Onset, Duration, and What to Expect

Topical lidocaine begins numbing tissue within about 90 seconds, with full anesthesia at roughly 110 seconds on average. Patients start to notice sensation returning at around 10 minutes, but complete return of normal feeling takes closer to 22 minutes. In nearly all patients, full sensation is restored by 40 minutes.

For headache applications, the therapeutic effect can outlast the local numbness. Some patients experience relief that persists well beyond the anesthetic window, likely because interrupting the nerve signal temporarily can break a pain cycle.

Patients commonly report a bitter taste in the throat, mild burning in the nose during application, and temporary numbness in the soft palate. These are expected effects of the drug reaching the posterior nasopharynx.

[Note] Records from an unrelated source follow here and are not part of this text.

(* ===== verification/PyInt.v ===== *)
(** * Decimal text of Python integers

    [str(n)], the format [{:0w}] and [int(s)], with the lemmas that make them
    inverse to each other and that relate the alphabetical order of texts of the
    same width with the order of the integers. *)

From S2P Require Import Prelude PyStr.

(** ** Digits *)

Definition digit_char (d : Z) : ascii := ascii_of_nat (48 + Z.to_nat d).
Definition digit_val (c : ascii) : Z := Z.of_nat (nat_of_ascii c) - 48.
Definition is_digit (c : ascii) : bool :=
  let n := nat_of_ascii c in (48 <=? n)%nat && (n <=? 57)%nat.

#[global] Arguments digit_char : simpl never.
#[global] Arguments digit_val : simpl never.
#[global] Arguments is_digit : simpl never.

(** The [w] last decimal digits of [n]. *)
Fixpoint fixed_width (w : nat) (n : Z) : string :=
  match w with
  | O => EmptyString
  | S w' => String (digit_char (n / 10 ^ Z.of_nat w' mod 10)) (fixed_width w' n)
  end.

(** The number of decimal digits of [n >= 0]. *)
Fixpoint ndigits_go (fuel : nat) (n : Z) : nat :=
  match fuel with
  | O => 1
  | S f => if n <? 10 then 1%nat else S (ndigits_go f (n / 10))
  end.
Definition ndigits (n : Z) : nat := ndigits_go (Z.to_nat (Z.log2 n)) n.

(** [str(n)] *)
Definition str_of_Z (n : Z) : string :=
  if n <? 0 then ("-" ++ fixed_width (ndigits (- n)) (- n))%string
  else fixed_width (ndigits n) n.

(** ['{:0w}'.format(n)]: zeros after the sign, never truncates. *)
Definition fmt0 (w : nat) (n : Z) : string :=
  if n <? 0 then ("-" ++ fixed_width (Nat.max (w - 1) (ndigits (- n))) (- n))%string
  else fixed_width (Nat.max w (ndigits n)) n.

(** The value of a text of digits. *)
Fixpoint digits_val (acc : Z) (s : string) : Z :=
  match s with
  | EmptyString => acc
  | String c s' => digits_val (10 * acc + digit_val c) s'
  end.

(** The digits of [int]'s argument, single underscores allowed between two. *)
Fixpoint int_body (acc : Z) (after_digit : bool) (s : string) : option Z :=
  match s with
  | EmptyString => if after_digit then Some acc else None
  | String c s' =>
      if is_digit c then int_body (10 * acc + digit_val c) true s'
      else if Ascii.eqb c "_" && after_digit then int_body acc false s'
      else None
  end.

(** [int(s)] *)
Definition py_int (s : string) : result Z :=
  or_raise ValueError
    match strip s with
    | String "-" s' => Z.opp <$> int_body 0 false s'
    | String "+" s' => int_body 0 false s'
    | s' => int_body 0 false s'
    end.

(** ** Lemmas *)

Lemma digit_char_val (d : Z) : 0 <= d < 10 -> digit_val (digit_char d) = d.
Proof.
  intros H. unfold digit_val, digit_char. rewrite nat_ascii_embedding by lia. lia.
Qed.

Lemma digit_char_is_digit (d : Z) : 0 <= d < 10 -> is_digit (digit_char d) = true.
Proof.
  intros H. unfold is_digit, digit_char. rewrite nat_ascii_embedding by lia.
  apply andb_true_iff. rewrite !Nat.leb_le. lia.
Qed.

Lemma fixed_width_length w n : String.length (fixed_width w n) = w.
Proof. induction w; simpl; congruence. Qed.

Lemma fixed_width_digits w n : str_all is_digit (fixed_width w n) = true.
Proof.
  induction w as [|w IH]; cbn [fixed_width str_all]; [done|].
  rewrite digit_char_is_digit by (apply Z.mod_pos_bound; lia). done.
Qed.

Lemma pow10_succ (w : nat) : 10 ^ Z.of_nat (S w) = 10 * 10 ^ Z.of_nat w.
Proof. rewrite Nat2Z.inj_succ, Z.pow_succ_r; lia. Qed.

Lemma pow10_pos (w : nat) : 0 < 10 ^ Z.of_nat w.
Proof. apply Z.pow_pos_nonneg; lia. Qed.

Lemma mod_pow10_succ (n : Z) (w : nat) :
  n mod 10 ^ Z.of_nat (S w) = 10 ^ Z.of_nat w * (n / 10 ^ Z.of_nat w mod 10) + n mod 10 ^ Z.of_nat w.
Proof.
  pose proof (pow10_pos w). rewrite pow10_succ, (Z.mul_comm 10), Z.rem_mul_r by lia. lia.
Qed.

Lemma digits_val_fixed_width acc w n :
  digits_val acc (fixed_width w n) = acc * 10 ^ Z.of_nat w + n mod 10 ^ Z.of_nat w.
Proof.
  revert acc. induction w as [|w IH]; intros acc; cbn [fixed_width digits_val].
  - rewrite Z.mod_1_r. lia.
  - rewrite digit_char_val by (apply Z.mod_pos_bound; lia).
    rewrite IH, mod_pow10_succ, pow10_succ. lia.
Qed.

Lemma ndigits_go_spec fuel n :
  0 <= n < 2 ^ Z.of_nat (S fuel) ->
  n < 10 ^ Z.of_nat (ndigits_go fuel n)
  /\ (ndigits_go fuel n = 1%nat \/ 10 ^ (Z.of_nat (ndigits_go fuel n) - 1) <= n).
Proof.
  revert n. induction fuel as [|f IH]; intros n Hn.
  - simpl in *. lia.
  - cbn [ndigits_go]. rewrite Nat2Z.inj_succ, Z.pow_succ_r in Hn by lia.
    destruct (Z.ltb_spec n 10); [simpl; lia|].
    pose proof (Z.div_mod n 10 ltac:(lia)). pose proof (Z.mod_pos_bound n 10 ltac:(lia)).
    destruct (IH (n / 10)) as [B1 B2]; [lia|].
    rewrite pow10_succ. split; [lia|right].
    replace (Z.of_nat (S _) - 1) with (Z.succ (Z.of_nat (ndigits_go f (n / 10)) - 1)) by lia.
    destruct B2 as [->|B2]; [simpl; lia|].
    destruct (Nat.eq_dec (ndigits_go f (n / 10)) 0) as [->|]; [simpl; lia|].
    rewrite Z.pow_succ_r by lia. lia.
Qed.

Lemma ndigits_spec n :
  0 <= n -> n < 10 ^ Z.of_nat (ndigits n)
            /\ (ndigits n = 1%nat \/ 10 ^ (Z.of_nat (ndigits n) - 1) <= n).
Proof.
  intros Hn. apply ndigits_go_spec. split; [done|].
  rewrite Nat2Z.inj_succ, Z2Nat.id by apply Z.log2_nonneg.
  destruct (Z.eq_dec n 0) as [->|]; [simpl; lia|]. apply Z.log2_spec; lia.
Qed.

Lemma ndigits_pos n : (1 <= ndigits n)%nat.
Proof. unfold ndigits. destruct (Z.to_nat _); simpl; [lia|]. destruct (_ <? _); lia. Qed.

Lemma ndigits_mono a b : 0 <= a <= b -> (ndigits a <= ndigits b)%nat.
Proof.
  intros H. destruct (ndigits_spec a) as [_ [Ha|Ha]]; [lia| |].
  - pose proof (ndigits_pos b). lia.
  - destruct (ndigits_spec b) as [Hb _]; [lia|].
    destruct (Nat.le_gt_cases (ndigits a) (ndigits b)); [done|].
    assert (10 ^ Z.of_nat (ndigits b) <= 10 ^ (Z.of_nat (ndigits a) - 1)); [|lia].
    apply Z.pow_le_mono_r; lia.
Qed.

Lemma digits_val_fixed_width_small w n :
  0 <= n < 10 ^ Z.of_nat w -> digits_val 0 (fixed_width w n) = n.
Proof. intros H. rewrite digits_val_fixed_width, Z.mod_small; lia. Qed.

Lemma fixed_width_inj w a b :
  0 <= a < 10 ^ Z.of_nat w -> 0 <= b < 10 ^ Z.of_nat w ->
  fixed_width w a = fixed_width w b -> a = b.
Proof.
  intros Ha Hb H%(f_equal (digits_val 0)). by rewrite !digits_val_fixed_width_small in H.
Qed.

Lemma int_body_digits acc d s :
  str_all is_digit s = true -> (d = true \/ s <> EmptyString) -> int_body acc d s = Some (digits_val acc s).
Proof.
  revert acc d. induction s as [|c s IH]; intros acc d; simpl.
  - intros _ [->|]; done.
  - rewrite andb_true_iff. intros [-> Hs] _. apply IH; auto.
Qed.

Lemma is_digit_not_space c : is_digit c = true -> negb (is_space c) = true.
Proof.
  unfold is_digit, is_space. rewrite andb_true_iff, !Nat.leb_le. intros [H1 H2].
  rewrite negb_true_iff, !orb_false_iff, !andb_false_iff, !Nat.leb_gt, !Nat.eqb_neq. lia.
Qed.

(** [int] on a capture of [[0-9]+]. *)
Lemma py_int_digits s :
  str_all is_digit s = true -> s <> EmptyString -> py_int s = Ok (digits_val 0 s).
Proof.
  intros Hd Hs. unfold py_int.
  rewrite strip_no_space by (eapply str_all_weaken; [apply is_digit_not_space|done]).
  destruct s as [|c s]; [done|]. assert (is_digit c = true) as Hc by (simpl in Hd; by destruct (is_digit c)).
  pose proof (int_body_digits 0 false (String c s) Hd (or_intror Hs)) as E.
  clear Hd. destruct c as [[] [] [] [] [] [] [] []]; first [discriminate Hc | by rewrite E].
Qed.

Lemma str_of_Z_nonneg n : 0 <= n -> str_of_Z n = fixed_width (ndigits n) n.
Proof. intros H. unfold str_of_Z. destruct (Z.ltb_spec n 0); [lia|done]. Qed.

Lemma str_of_Z_digits n : 0 <= n -> str_all is_digit (str_of_Z n) = true.
Proof. intros H. rewrite str_of_Z_nonneg by done. apply fixed_width_digits. Qed.

Lemma str_of_Z_nonempty n : 0 <= n -> str_of_Z n <> EmptyString.
Proof.
  intros H. rewrite str_of_Z_nonneg by done. pose proof (ndigits_pos n).
  by destruct (ndigits n); [lia|].
Qed.

(** [int(str(n)) = n] *)
Lemma py_int_str_of_Z n : 0 <= n -> py_int (str_of_Z n) = Ok n.
Proof.
  intros H. rewrite py_int_digits by eauto using str_of_Z_digits, str_of_Z_nonempty.
  rewrite str_of_Z_nonneg, digits_val_fixed_width_small by (try apply conj; try apply ndigits_spec; lia).
  done.
Qed.

(** ** Alphabetical order *)

Lemma N_of_digit_char a : 0 <= a < 10 -> N_of_ascii (digit_char a) = Z.to_N (48 + a).
Proof.
  intros H. pose proof (digit_char_val a H) as E. unfold digit_val, nat_of_ascii in E. lia.
Qed.

Lemma digit_char_compare a b : 0 <= a < 10 -> 0 <= b < 10 ->
  Ascii.compare (digit_char a) (digit_char b) = (a ?= b)%Z.
Proof.
  intros Ha Hb. unfold Ascii.compare. rewrite !N_of_digit_char by done.
  rewrite Z2N.inj_compare by lia. destruct (Z.compare_spec (48 + a) (48 + b)), (Z.compare_spec a b); lia || done.
Qed.

Lemma fixed_width_compare w a b :
  0 <= a < 10 ^ Z.of_nat w -> 0 <= b < 10 ^ Z.of_nat w ->
  String.compare (fixed_width w a) (fixed_width w b) = (a ?= b)%Z.
Proof.
  intros Ha Hb.
  enough (String.compare (fixed_width w a) (fixed_width w b)
          = (a mod 10 ^ Z.of_nat w ?= b mod 10 ^ Z.of_nat w)%Z) as ->.
  { by rewrite !Z.mod_small. }
  clear Ha Hb. induction w as [|w IH]; [simpl; by rewrite !Z.mod_1_r|].
  cbn [fixed_width String.compare].
  rewrite digit_char_compare by (apply Z.mod_pos_bound; lia).
  rewrite IH, !mod_pow10_succ. clear IH. pose proof (pow10_pos w).
  pose proof (Z.mod_pos_bound a (10 ^ Z.of_nat w) ltac:(lia)).
  pose proof (Z.mod_pos_bound b (10 ^ Z.of_nat w) ltac:(lia)).
  generalize dependent (10 ^ Z.of_nat w). intros p Hp Ha Hb.
  destruct (Z.compare_spec (a / p mod 10) (b / p mod 10)) as [->|Hlt|Hlt].
  - by rewrite Z.add_compare_mono_l.
  - symmetry. apply Z.compare_lt_iff. nia.
  - symmetry. apply Z.compare_gt_iff. nia.
Qed.

Lemma str_compare_app (p a b : string) : String.compare (p ++ a) (p ++ b) = String.compare a b.
Proof.
  induction p as [|c p IH]; simpl; [done|].
  assert (Ascii.compare c c = Eq) as -> by (unfold Ascii.compare; apply N.compare_refl). done.
Qed.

Safety Limits and Contraindications

Lidocaine is contraindicated in anyone with a known allergy to amide-type local anesthetics. Beyond that, the primary safety concern with intranasal delivery is systemic absorption. The nasal mucosa is highly vascular, so lidocaine enters the bloodstream more quickly than it would through intact skin.

Signs of lidocaine toxicity include unusual drowsiness, sluggishness, shallow breathing, numbness or tingling around the mouth, dizziness, and in severe cases, seizures. These symptoms warrant immediate medical attention. Staying within the 4.5 mg/kg ceiling and using the lowest effective dose minimizes this risk substantially.

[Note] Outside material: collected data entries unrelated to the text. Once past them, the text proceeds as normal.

(* ===== verification/PySort.v ===== *)
(** * Python's [sorted]

    A stable sort, by insertion from the right, and the order of [str]. *)

From S2P Require Import Prelude PyStr.
From Stdlib Require Import OrdersEx.

(** [sorted(l)] for the order [le] of the keys. *)
Section Sorted.
Context {A : Type} (le : A -> A -> bool).

Fixpoint insert_sorted (x : A) (l : list A) : list A :=
  match l with
  | [] => [x]
  | y :: l' => if le x y then x :: l else y :: insert_sorted x l'
  end.

Definition sorted (l : list A) : list A := foldr insert_sorted [] l.

Lemma insert_sorted_perm x l : insert_sorted x l ≡ₚ x :: l.
Proof.
  induction l as [|y l IH]; simpl; [done|]. destruct (le x y); [done|]. rewrite IH. constructor.
Qed.

Lemma sorted_perm l : sorted l ≡ₚ l.
Proof. induction l as [|x l IH]; simpl; [done|]. by rewrite insert_sorted_perm, IH. Qed.

Hypothesis le_total : forall x y, le x y = false -> le y x = true.

Lemma insert_sorted_Sorted x l :
  Sorted (fun x y => le x y = true) l -> Sorted (fun x y => le x y = true) (insert_sorted x l).
Proof.
  induction 1 as [|y l Hl IH Hy]; simpl; [by repeat constructor|].
  destruct (le x y) eqn:E; [by repeat constructor|]. constructor; [done|].
  destruct l as [|z l]; simpl in *; [constructor; auto|]. destruct (le x z); constructor; auto.
  by inversion Hy.
Qed.

Lemma sorted_Sorted l : Sorted (fun x y => le x y = true) (sorted l).
Proof. induction l as [|x l IH]; simpl; [constructor|by apply insert_sorted_Sorted]. Qed.
End Sorted.

Lemma str_compare_refl (s : string) : String.compare s s = Eq.
Proof.
  pose proof (String.compare_antisym s s) as H. destruct (String.compare s s); [done|discriminate H..].
Qed.

(** [a <= b] on [str]. *)
Definition str_le (a b : string) : bool :=
  match String.compare a b with Gt => false | _ => true end.

Lemma str_le_total a b : str_le a b = false -> str_le b a = true.
Proof. unfold str_le. rewrite (String.compare_antisym b a). by destruct (String.compare a b). Qed.

#[global] Instance str_le_antisym : AntiSymm (=) (fun a b => str_le a b = true).
Proof.
  intros a b. unfold str_le. rewrite (String.compare_antisym b a).
  destruct (String.compare a b) eqn:E; [|done..]. intros _ _. by apply String.compare_eq_iff.
Qed.

Lemma str_lt_trans (a b c : string) :
  String.compare a b = Lt -> String.compare b c = Lt -> String.compare a c = Lt.
Proof. apply (StrictOrder_Transitive (R := String_as_OT.lt) a b c). Qed.

#[global] Instance str_le_trans : Transitive (fun a b => str_le a b = true).
Proof.
  intros a b c. unfold str_le.
  destruct (String.compare a b) eqn:Eab; [|..|done]; destruct (String.compare b c) eqn:Ebc; try done; intros _ _.
  - apply String.compare_eq_iff in Eab. subst. by rewrite Ebc.
  - apply String.compare_eq_iff in Eab. subst. by rewrite Ebc.
  - apply String.compare_eq_iff in Ebc. subst. by rewrite Eab.
  - assert (String.compare a c = Lt) as ->; [|done]. by apply (StrictOrder_Transitive (R := String_as_OT.lt) a b c).
Qed.

(** Sorting any order of an increasing list gives that list. *)
Lemma sorted_strings l k : l ≡ₚ k -> Sorted (fun a b => str_le a b = true) k -> sorted str_le l = k.
Proof.
  intros Hp Hk. apply (Sorted_unique (fun a b => str_le a b = true)); [|done|].
  - apply sorted_Sorted, str_le_total.
  - by rewrite sorted_perm.
Qed.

Post-Administration Instructions

Because lidocaine numbs the throat to some degree after intranasal delivery, patients should not eat or drink for at least one hour afterward. Chewing while the throat or mouth is numb creates a real risk of biting the tongue or inner cheeks, and swallowing may be impaired. Full sensation should return within 45 minutes, but waiting the full hour provides a safety margin.

For children, close monitoring after administration is essential. Watch for any medicine getting into the eyes or mouth, and observe for signs of excessive sedation or breathing changes. In pediatric settings, a single puff of 10 mg lidocaine spray has been used safely in children as young as 5 months to reduce nasal discomfort before other intranasal medications, though pediatric use should always follow weight-based dosing limits carefully.